The health care power of attorney is the document where you choose who you want to make medical decisions for you if you cannot make your own decisions. This person is usually acting because there is a medical crisis, so it is important that you choose someone who can handle that kind of stress.
When you don’t have a health care power of attorney, a couple of things happen. If you are married, medical professionals usually look to the spouse to make decisions. That is fine if the spouse is able to, but maybe they were in the car accident with you and need someone to make decisions for them, too, or maybe they have dementia or Alzheimer’s and can no longer make decisions for you.
Or perhaps you are not married? You think to yourself, “That’s fine. My kids can decide.” Most medical facilities will need a majority agreement between your children before they can act on your behalf, and if you have two children, they must agree unanimously. If there is no majority, the kids end up in probate court in a guardianship proceeding to determine who will be in charge of your medical decisions. Regardless of agreement or not, the process of obtaining multiple children’s agreement may be time consuming – wasting valuable time you may not have.
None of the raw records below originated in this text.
Lemma listen_unsubscribe_round_trip_witness :
  emitter (world_of (unsubscribe cfg_plain 1
                       (world_of (listen cfg_plain (CbUser 1) w_subscribed))))
  = emitter w_subscribed.
Proof.
  refine (proj1 (proj2 (proj2 (proj2 (proj2
    (listen_unsubscribe_round_trip cfg_plain (CbUser 1) w_subscribed _)))))).
  constructor; [simpl; lia|constructor].
Defined.

(** ** Deferred publication *)

(** [trigger] only puts the call off: it returns at once, no listener is
    invoked and nothing but the queue of deferred calls changes.  When
    the queue was empty, the next deferred call to run is [triggerSync]
    with the arguments of [trigger], in the state [trigger] was called in. *)
Theorem trigger_defers (cfg : Config) (fuel : nat) (arguments : list Value) (w : World) :
  ticks w = [] ->
  let w1 := world_of (trigger arguments w) in
  trigger arguments w = Ret tt w1 /\
  log w1 = log w /\ arrays w1 = arrays w /\ dispatchPromises w1 = dispatchPromises w /\
  closures w1 = closures w /\ emitter w1 = emitter w /\
  promises w1 = promises w /\ jobs w1 = jobs w /\
  run_tick cfg fuel w1 = triggerSync cfg (exec cfg fuel) arguments w.
Proof.
  intros Ht w1. subst w1. simpl. repeat split.
  unfold run_tick. simpl. rewrite Ht. simpl. f_equal.
  destruct w. simpl in Ht. subst. reflexivity.
Qed.

Lemma trigger_defers_witness :
  run_tick cfg_plain 1 (world_of (trigger [VNum 1] w_subscribed))
  = triggerSync cfg_plain (exec cfg_plain 1) [VNum 1] w_subscribed.
Proof.
  exact (proj2 (proj2 (proj2 (proj2 (proj2 (proj2 (proj2 (proj2
    (trigger_defers cfg_plain 1 [VNum 1] w_subscribed eq_refl))))))))).
Defined.

(** ** The fan-out to passive listeners *)

Lemma exec_nil cfg fuel w : exec cfg (S fuel) [] w = Ret tt w.
Proof. reflexivity. Qed.

Lemma eventHandler_passive cfg fuel h args w :
  passive cfg ->
  Forall (fun c => plain_closure c = true) (closures w) ->
  dispatchPromises w < length (arrays w) ->
  eventHandler cfg (exec cfg (S fuel)) h args w
  = Ret tt
      (with_log (log w ++ (delivery cfg (closures w) args h).1)
         (with_arrays
            (alter (fun a => a ++ (delivery cfg (closures w) args h).2)
               (dispatchPromises w) (arrays w)) w)).
Proof.
  intros Hp Hcl Hd.
  assert (forall w0 : World, with_log (log w0 ++ [])
            (with_arrays (alter (fun a => a ++ []) (dispatchPromises w0) (arrays w0)) w0)
          = w0) as Hid.
  { intros w0. rewrite app_nil_r, list_alter_id by (intros; apply app_nil_r).
    by destruct w0. }
  unfold eventHandler, delivery. unfold bind at 1. unfold gets at 1.
  destruct (closures w !! h) as [c|] eqn:Hc; [|simpl; by rewrite Hid].
  destruct (aborted c) eqn:Ha; [simpl; by rewrite Hid|].
  assert (plain_closure c = true) as Hpc.
  { exact (Forall_lookup_1 _ _ _ _ Hcl Hc). }
  unfold plain_closure in Hpc. rewrite Ha in Hpc. simpl in Hpc.
  destruct (callback c) as [f|] eqn:Hcb; [|discriminate].
  unfold bind at 1. unfold emit_event at 1. unfold modify. cbv beta iota.
  unfold bind at 1. unfold apply_callback, call_user.
  unfold bind at 1. unfold emit_event at 1. unfold modify. cbv beta iota.
  unfold bind at 1. rewrite Hp, exec_nil. unfold ret at 1. cbv beta iota.
  cbn [fn_value].
  destruct (isPromise (result (body cfg f VPublisher (apply_list args)))) eqn:Hr.
  - unfold bind at 1. unfold emit_event at 1. unfold modify. cbv beta iota.
    destruct (canHandlePromise cfg); simpl.
    + unfold push_record, modify. simpl. f_equal.
      unfold_world. rewrite <- !app_assoc. reflexivity.
    + unfold emit_event, modify. f_equal. unfold_world.
      rewrite <- !app_assoc. rewrite list_alter_id by (intros; apply app_nil_r).
      reflexivity.
  - unfold ret. f_equal. unfold_world.
    rewrite <- !app_assoc. rewrite list_alter_id by (intros; apply app_nil_r).
    reflexivity.
Qed.

Lemma for_each_passive cfg fuel args hs : forall w,
  passive cfg ->
  Forall (fun c => plain_closure c = true) (closures w) ->
  dispatchPromises w < length (arrays w) ->
  for_each (fun h => eventHandler cfg (exec cfg (S fuel)) h args) hs w
  = Ret tt
      (with_log (log w ++ fanout_log cfg (closures w) args hs)
         (with_arrays
            (alter (fun a => a ++ fanout_records cfg (closures w) args hs)
               (dispatchPromises w) (arrays w)) w)).
Proof.
  induction hs as [|h hs IH]; intros w Hp Hcl Hd.
  - simpl. unfold ret. f_equal.
    rewrite app_nil_r, list_alter_id by (intros; apply app_nil_r). by destruct w.
  - cbn [for_each]. unfold bind at 1.
    rewrite eventHandler_passive by assumption.
    rewrite IH by (first [assumption | simpl; by rewrite length_alter]).
    f_equal. unfold fanout_log, fanout_records. unfold_world.
    rewrite <- !app_assoc. rewrite list_alter_alter_eq. f_equal.
    apply list_alter_ext; [|done]. intros a _. simpl. by rewrite <- app_assoc.
Qed.

(** The fan-out of a cycle to passive listeners, in the order of the bus. *)
Lemma fanout_passive cfg fuel args w :
  passive cfg ->
  Forall (fun c => plain_closure c = true) (closures w) ->
  (clear_records ;; emit cfg (exec cfg (S fuel)) (eventType cfg) args) w
  = Ret tt (after_fanout cfg args w).
Proof.
  intros Hp Hcl. unfold bind at 1. unfold clear_records at 1. unfold modify.
  cbv beta iota. unfold emit. unfold bind at 1. unfold gets at 1. cbv beta iota.
  rewrite for_each_passive; [|assumption|exact Hcl|simpl; rewrite length_app; simpl; lia].
  f_equal. unfold after_fanout. unfold_world.
  rewrite alter_app_r_alt by lia. by rewrite Nat.sub_diag.
Qed.

Lemma map_then_returns (items : list DispatchRecord) : forall w,
  Forall holds_promise items ->
  exists ms w',
    map_m (fun item => promise_then (promise item) (Some (HMapItem (listener item))) None)
      items w = Ret ms w'.
Proof.
  induction items as [|item items IH]; intros w H; [by eexists _, _|].
  apply list.Forall_cons in H as [Hi H]. unfold holds_promise in Hi.
  destruct (promise item) as [| | | | | | | | | |p|] eqn:E; try discriminate.
  cbn [map_m]. unfold bind at 1.
  destruct (promise_then (promise item) (Some (HMapItem (listener item))) None w)
    as [y w1|e w1|w1] eqn:Hpt.
  - unfold bind at 1. destruct (IH w1 H) as (ms & w' & ->). by eexists _, _.
  - rewrite E in Hpt. simpl in Hpt. destruct (perform_then p _ None w). discriminate.
  - rewrite E in Hpt. simpl in Hpt. destruct (perform_then p _ None w). discriminate.
Qed.

(** [_handleDispatchPromises] returns normally when every record it finds
    holds a promise. *)
Lemma handleDispatchPromises_returns w :
  Forall holds_promise (current_records w) ->
  exists r w', _handleDispatchPromises w = Ret r w'.
Proof.
  intros H. rewrite handleDispatchPromises_unfold. cbv zeta.
  destruct (current_records w) as [|item [|item2 items]] eqn:E.
  - by eexists _, _.
  - apply list.Forall_cons in H as [Hi _]. unfold holds_promise in Hi.
    destruct (promise item) as [| | | | | | | | | |p|]; try discriminate.
    apply resolve_promise_returns.
  - unfold bind at 1.
    destruct (map_then_returns (item :: item2 :: items) (world_of (clear_records w)) H)
      as (ms & w1 & ->).
    unfold bind at 1. unfold promise_all at 1.
    match goal with |- context [resolve (VPromise ?p) ?w] =>
      apply (resolve_promise_returns p w) end.
Qed.
(** * Inventory feed processor: the orchestration pipeline of [handler.ts]

    A shallow embedding of the feed-processor function (both checked-in
    versions of [handler.ts]: the one that merges every item into the Stash
    keyspace and the one that only forwards the feed) and of
    [lib/converter.ts], with the properties of the pipeline proved over it.

    Conventions of the embedding:
    - a JavaScript string is a [string] of bytes holding its UTF-8 form; every
      separator the code looks for (["/"], ["+"], ["%"], [" "]) is ASCII, so
      splitting and replacing act on bytes exactly as they act on code units;
    - a JavaScript object used as a dictionary is a [gmap string _];
    - a [throw] is the left injection of a sum; asynchronous code is a state
      and exception monad over the outside world, one call after the other. *)

From stdpp Require Import base option list strings gmap pretty.
From Stdlib Require Import Ascii String.

Local Open Scope string_scope.
Local Open Scope list_scope.

(** ** Thrown values *)

(** An [Error] object: its [name] and its [message]. *)
Record JsError := mkJsError { errName : string; errMessage : string }.

(** [new Error(message)] *)
Definition newError (message : string) : JsError := mkJsError "Error" message.

(** What a [throw] carries: an [Error] instance or any other value (kept as
    the text it renders to). *)
Inductive Thrown :=
  | ThrownError (e : JsError)
  | ThrownValue (text : string).

(** Synchronous fallible code: [inl] is a throw. *)
Definition bindE {A B} (m : Thrown + A) (k : A -> Thrown + B) : Thrown + B :=
  match m with
  | inl e => inl e
  | inr a => k a
  end.

Definition throwE {A} (e : JsError) : Thrown + A := inl (ThrownError e).

(** ** The JavaScript string primitives the handler calls *)

Module Js.

(** [s.endsWith(suffix)] *)
Definition endsWith (s suffix : string) : bool :=
  let n := String.length s in
  let m := String.length suffix in
  (m <=? n)%nat && String.eqb (substring (n - m) m s) suffix.

(** [s.split(sep)] for a one-character separator: never empty, the empty
    string splits into one empty segment. *)
Fixpoint split (sep : ascii) (s : string) : list string :=
  match s with
  | EmptyString => [EmptyString]
  | String c rest =>
      if Ascii.eqb c sep then EmptyString :: split sep rest
      else match split sep rest with
           | [] => [String c EmptyString]
           | seg :: segs => String c seg :: segs
           end
  end.

(** [s.replace(/c+/g, by)] for a character class [c]: the scanner is either
    outside a match or inside the greedy [+] of one; a match is replaced
    when it starts and its remaining characters are consumed. *)
Fixpoint replaceRuns (inClass : ascii -> bool) (by_ : string)
    (inMatch : bool) (s : string) : string :=
  match s with
  | EmptyString => EmptyString
  | String c rest =>
      if inClass c then
        if inMatch then replaceRuns inClass by_ true rest
        else by_ +:+ replaceRuns inClass by_ true rest
      else String c (replaceRuns inClass by_ false rest)
  end.

(** [s.replace(/\+/g, " ")]: every match is one character long. *)
Fixpoint replaceEach (target by_ : ascii) (s : string) : string :=
  match s with
  | EmptyString => EmptyString
  | String c rest =>
      String (if Ascii.eqb c target then by_ else c)
             (replaceEach target by_ rest)
  end.

(** *** [decodeURIComponent] (ECMA-262, abstract operation Decode with an
    empty preserve set) *)

Definition uriMalformed : JsError := mkJsError "URIError" "URI malformed".

Definition hexDigit (c : ascii) : option N :=
  let n := N_of_ascii c in
  if (48 <=? n)%N && (n <=? 57)%N then Some (n - 48)%N
  else if (65 <=? n)%N && (n <=? 70)%N then Some (n - 55)%N
  else if (97 <=? n)%N && (n <=? 102)%N then Some (n - 87)%N
  else None.

(** Number of leading 1 bits of an octet (5 stands for "more than 4"). *)
Definition leadingOnes (b : N) : nat :=
  if (b <? 128)%N then 0
  else if (b <? 192)%N then 1
  else if (b <? 224)%N then 2
  else if (b <? 240)%N then 3
  else if (b <? 248)%N then 4
  else 5.

Definition isContinuation (b : N) : bool := (128 <=? b)%N && (b <=? 191)%N.

(** The octets are the UTF-8 encoding of one code point: shortest form, not
    a surrogate, at most U+10FFFF. *)
Definition validUtf8 (octets : list N) : bool :=
  match octets with
  | [b0; b1] => (194 <=? b0)%N && (b0 <=? 223)%N && isContinuation b1
  | [b0; b1; b2] =>
      (224 <=? b0)%N && (b0 <=? 239)%N && isContinuation b2 &&
      (if (b0 =? 224)%N then (160 <=? b1)%N && (b1 <=? 191)%N
       else if (b0 =? 237)%N then (128 <=? b1)%N && (b1 <=? 159)%N
       else isContinuation b1)
  | [b0; b1; b2; b3] =>
      (240 <=? b0)%N && (b0 <=? 244)%N && isContinuation b2 &&
      isContinuation b3 &&
      (if (b0 =? 240)%N then (144 <=? b1)%N && (b1 <=? 191)%N
       else if (b0 =? 244)%N then (128 <=? b1)%N && (b1 <=? 143)%N
       else isContinuation b1)
  | _ => false
  end.

Definition octetsToString (octets : list N) : string :=
  fold_right (fun b acc => String (ascii_of_N b) acc) EmptyString octets.

(** The loop of Decode.  [need] is the number of continuation escapes still
    owed to the multi-byte sequence whose octets so far are [pending];
    outside such a sequence [need] is 0. *)
Fixpoint decodeFrom (pending : list N) (need : nat) (s : string)
    : Thrown + string :=
  match s with
  | EmptyString =>
      match need with
      | O => inr EmptyString
      | S _ => throwE uriMalformed
      end
  | String c rest =>
      if Ascii.eqb c "%" then
        match rest with
        | String h1 (String h2 rest') =>
            match hexDigit h1, hexDigit h2 with
            | Some d1, Some d2 =>
                let b := (16 * d1 + d2)%N in
                match need with
                | O =>
                    match leadingOnes b with
                    | 0 => bindE (decodeFrom [] 0 rest')
                             (fun r => inr (String (ascii_of_N b) r))
                    | 2 => decodeFrom [b] 1 rest'
                    | 3 => decodeFrom [b] 2 rest'
                    | 4 => decodeFrom [b] 3 rest'
                    | _ => throwE uriMalformed
                    end
                | 1 =>
                    let octets := pending ++ [b] in
                    if validUtf8 octets then
                      bindE (decodeFrom [] 0 rest')
                        (fun r => inr (octetsToString octets +:+ r))
                    else throwE uriMalformed
                | S need' => decodeFrom (pending ++ [b]) need' rest'
                end
            | _, _ => throwE uriMalformed
            end
        | _ => throwE uriMalformed
        end
      else
        match need with
        | O => bindE (decodeFrom [] 0 rest) (fun r => inr (String c r))
        | S _ => throwE uriMalformed
        end
  end.

Definition decodeURIComponent (s : string) : Thrown + string :=
  decodeFrom [] 0 s.

End Js.

(** ** [types.ts] and the notification record *)

(** [record.s3.bucket.name] and [record.s3.object.key] of a
    [BucketNotificationRecord]; the key is raw, as the transport encoded it. *)
Record BucketNotificationRecord := mkRecord {
  s3_bucket_name : string;
  s3_object_key : string
}.

Record FilteredKey := mkFilteredKey { fk_key : string; fk_reason : string }.

Record KeyToProcess := mkKeyToProcess { bucketName : string; key : string }.

Record GroupedEventKeys := mkGrouped {
  g_filteredKeys : list FilteredKey;
  g_keysToProcess : list KeyToProcess
}.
The living will is the document in which you make decisions regarding end of life care – “pull the plug.” If you are in a persistent vegetative state, irreversible coma, or have some other terminal condition and have no reasonable hope of recovery, do you want to be kept alive artificially with feeding tubes? Do you want to be resuscitated if you have a heart attack? Making these important decisions ahead of time is one of the greatest gifts you can give to your loved ones.